From the records, return each line that has the word "Hlen" in it.

◆ ◆ ◆ ◆ ◆

(** The docstring of [Schema]: [NewSchema | t1.schema]. *)
Definition NewSchema : Schema :=
  {| __name__ := "NewSchema"; get_type_hints := [("foo", int_)];
     _cls_fields := [];
     __columns__ := [("foo", ColumnDefinition_of_dtype int_)] |}.

Definition t1_schema : Schema :=
  {| __name__ := "schema(...)";
     get_type_hints := [("age", int_); ("owner", str_); ("pet", str_)];
     _cls_fields := [];
     __columns__ := [ ("age", ColumnDefinition_of_dtype int_);
                      ("owner", ColumnDefinition_of_dtype str_);
                      ("pet", ColumnDefinition_of_dtype str_) ] |}.

Example SchemaSum_as_dict :
  as_dict <$> match schema_add [NewSchema; t1_schema] with
              | Ok sc => Some sc
              | Raise _ => None
              end
  = Some [ ("age", Some int_); ("owner", Some str_); ("pet", Some str_);
           ("foo", Some int_) ].
Proof. reflexivity. Qed.

Lemma NewSchema_built : built NewSchema.
Proof.
  exists "NewSchema", [("foo", int_)], [].
  split; [apply NoDup_singleton|]. split; [apply NoDup_nil_2|reflexivity].
Defined.

Lemma t1_schema_built : built t1_schema.
Proof.
  exists "schema(...)", [("age", int_); ("owner", str_); ("pet", str_)], [].
  split; [|split; [apply NoDup_nil_2|reflexivity]].
  apply (bool_decide_unpack _). reflexivity.
Defined.

Lemma schema_add_disjoint_union_witness :
  ∃ sc, schema_add [NewSchema; t1_schema] = Ok sc ∧
        length (column_names sc) = 4.
Proof.
  destruct (proj1 (schema_add_disjoint_union NewSchema t1_schema
                     NewSchema_built t1_schema_built))
    as (sc & Hsc & Hlen & _).
  - intros n Hn Hn'. unfold attr_names in Hn. cbn in Hn.
    apply list_elem_of_singleton in Hn as ->.
    apply (bool_decide_pack _) in Hn'. vm_compute in Hn'. exact Hn'.
  - intros n Hn Hn'. cbn in Hn.
    apply list_elem_of_singleton in Hn as ->.
    apply (bool_decide_pack _) in Hn'. vm_compute in Hn'. exact Hn'.
  - exists sc. split; [exact Hsc|exact Hlen].
Defined.
(** * Void-Tax: the deduplication cache and the fine-decision pipeline

    A shallow embedding of [app/services/plate_cache.py],
    [app/models/schemas.py], [app/models/database.py], [app/config.py],
    [app/services/fine_service.py], [app/services/validation_api.py] and of
    [_process_plate] in [app/routers/scan.py], with the properties the
    specification states about them.  The file has three parts: the
    program, the vocabulary of the statements, and the properties.

    Conventions.
    - A Python [str] is the list of its code points.
    - A [float] is a binary64 primitive float.
    - A [datetime] and a [timedelta] are integers, in microseconds.
    - [datetime.now()] reads an external clock: the n-th reading of a run is
      [clock n], and the world counts the readings made so far.  Nothing is
      assumed of the clock; it may stand still or go back.
    - What the network answers and what [random] draws are inputs of the
      call.
    - Writes to the database append to the tables; they are taken to
      succeed.  Console output ([print]) is not modelled, and neither is
      the interleaving of concurrent requests. *)

From Stdlib Require Import ZArith NArith List Bool Lia String Ascii Floats.
From stdpp Require Import base option list gmap pretty.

◆ ◆ ◆ ◆ ◆

= Result for this task =
    as (sc & Hsc & Hlen & _).
  - exists sc. split; [exact Hsc|exact Hlen].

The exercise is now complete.